:: Dataset entries ::
(** C5, as the code has it.  For a server that [is_server_connected]
    reports as not connected (one without a record, for instance),
    [call_tool], [read_resource] and [get_prompt] raise at once.  When the
    breaker of the method is open and its recovery timeout has not passed,
    the breaker's error comes out and the process is exactly what it was.
    Otherwise the "not connected" [ConnectionError] comes out; the world is
    the one [_ensure_http_client] leaves, in which no request has been
    sent, nothing has slept, the clock has not moved and the three tables
    of the manager are untouched; the breaker of the method has counted one
    more failure, and the other two breakers are what they were.  Nothing
    else is kept of the call. *)
Theorem not_connected_fails_without_request :
  forall (K : ConnectionClass) (p : Process) (server_name : string),
    is_server_connected server_name (world p) = (Ok false, world p) ->
    expected_exception (call_tool_breaker p) (NotConnectedError server_name) = true ->
    expected_exception (read_resource_breaker p) (NotConnectedError server_name) = true ->
    expected_exception (get_prompt_breaker p) (NotConnectedError server_name) = true ->
    let w1 := snd (_ensure_http_client (world p)) in
    let counted_by (b : CircuitBreaker) := _on_failure (let_through b) w1 in
    (acts (trace w1) = acts (trace (world p)) /\
     clock w1 = clock (world p) /\
     connections (self w1) = connections (self (world p)) /\
     base_urls (self w1) = base_urls (self (world p)) /\
     capabilities_cache (self w1) = capabilities_cache (self (world p))) /\
    (forall b, failure_count (counted_by b) = (failure_count b + 1)%Z) /\
    (forall tool_name arguments,
        call_tool server_name tool_name arguments p =
        if breaker_blocks (call_tool_breaker p) (world p)
        then (Raise CircuitOpenError, p)
        else (Raise (NotConnectedError server_name),
              {| world := w1;
                 call_tool_breaker := counted_by (call_tool_breaker p);
                 read_resource_breaker := read_resource_breaker p;
                 get_prompt_breaker := get_prompt_breaker p |})) /\
    (forall uri,
        read_resource server_name uri p =
        if breaker_blocks (read_resource_breaker p) (world p)
        then (Raise CircuitOpenError, p)
        else (Raise (NotConnectedError server_name),
              {| world := w1;
                 call_tool_breaker := call_tool_breaker p;
                 read_resource_breaker := counted_by (read_resource_breaker p);
                 get_prompt_breaker := get_prompt_breaker p |})) /\
    (forall prompt_name arguments,
        get_prompt server_name prompt_name arguments p =
        if breaker_blocks (get_prompt_breaker p) (world p)
        then (Raise CircuitOpenError, p)
        else (Raise (NotConnectedError server_name),
              {| world := w1;
                 call_tool_breaker := call_tool_breaker p;
                 read_resource_breaker := read_resource_breaker p;
                 get_prompt_breaker := counted_by (get_prompt_breaker p) |})).
Proof.
  intros K p server_name Hnc Hc Hr Hg w1 counted_by.
  destruct (ensure_http_client_frame (world p))
    as (w1' & Hrun & Hconn & Hurl & Hcache & _).
  destruct (ensure_http_client_quiet (world p)) as [Hacts Hclk].
  assert (Ew : w1' = w1) by (unfold w1; now rewrite Hrun). subst w1'.
  split; [auto 6|].
  split.
  { intros b. unfold counted_by. cbn [failure_count _on_failure].
    unfold let_through. destruct (state b); reflexivity. }
  destruct p as [w bc br bg].
  cbn [world call_tool_breaker read_resource_breaker get_prompt_breaker] in *.
  split; [|split].
  - intros tool_name arguments. unfold call_tool, call_tool_body.
    cbn [world call_tool_breaker read_resource_breaker get_prompt_breaker].
    rewrite (guarded_rpc_not_connected _ _ _ _ _ _ _ Hnc Hc).
    now destruct (breaker_blocks bc w).
  - intros uri. unfold read_resource, read_resource_body.
    cbn [world call_tool_breaker read_resource_breaker get_prompt_breaker].
    rewrite (guarded_rpc_not_connected _ _ _ _ _ _ _ Hnc Hr).
    now destruct (breaker_blocks br w).
  - intros prompt_name arguments. unfold get_prompt, get_prompt_body.
    cbn [world call_tool_breaker read_resource_breaker get_prompt_breaker].
    rewrite (guarded_rpc_not_connected _ _ _ _ _ _ _ Hnc Hg).
    now destruct (breaker_blocks bg w).
Qed.

(** A fresh manager with the dataclass of [shared/models.py]: the
    knowledge-base server has no record.  The first [call_tool] against it
    raises the "not connected" error: the trace holds no request and no
    sleep, the clock still shows 0 and the breaker has counted one
    failure. *)
Lemma not_connected_fails_without_request_witness :
  let p := start (fresh_world models_MCPConnection first_server_down) in
  let out := call_tool "knowledge_base" "search_notes" (JObj []) p in
  is_server_connected "knowledge_base" (world p) = (Ok false, world p) /\
  fst out = Raise (NotConnectedError "knowledge_base") /\
  acts (trace (world (snd out))) = [] /\
  clock (world (snd out)) = 0 /\
  failure_count (call_tool_breaker (snd out)) = 1%Z.
Proof.
  intros p out.
  destruct (not_connected_fails_without_request
              models_MCPConnection p "knowledge_base" eq_refl eq_refl eq_refl eq_refl)
    as ((Hacts & Hclk & _) & Hcount & Hcall & _).
  split; [reflexivity|].
  unfold out. rewrite (Hcall "search_notes" (JObj [])).
  change (breaker_blocks (call_tool_breaker p) (world p)) with false.
  cbn [fst snd world call_tool_breaker].
  split; [reflexivity|]. split; [rewrite Hacts; reflexivity|].
  split; [rewrite Hclk; reflexivity|]. rewrite Hcount. reflexivity.
Defined.

(** C5 as stated fails.  A fresh manager, the knowledge-base server never
    connected: the first three [call_tool] calls against it raise the "not
    connected" error, which opens the breaker of [call_tool]; the fourth
    call, made at once, raises the breaker's error instead. *)
Lemma not_connected_error_counterexample :
  let call := call_tool "knowledge_base" "search_notes" (JObj []) in
  let p0 := start (fresh_world models_MCPConnection dead_network) in
  let p1 := snd (call p0) in
  let p2 := snd (call p1) in
  let p3 := snd (call p2) in
  get_connection_status "knowledge_base" (world p3) = None /\
  fst (call p0) = Raise (NotConnectedError "knowledge_base") /\
  fst (call p1) = Raise (NotConnectedError "knowledge_base") /\
  fst (call p2) = Raise (NotConnectedError "knowledge_base") /\
  fst (call p3) = Raise CircuitOpenError /\
  fst (call p3) <> Raise (NotConnectedError "knowledge_base").
Proof.
  vm_compute. repeat split; discriminate.
Qed.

:: What to work on ::
Scan the data for the word "trace" and copy every line where it shows up.

:: Answer section ::
    (acts (trace w1) = acts (trace (world p)) /\
    raises the "not connected" error: the trace holds no request and no
  acts (trace (world (snd out))) = [] /\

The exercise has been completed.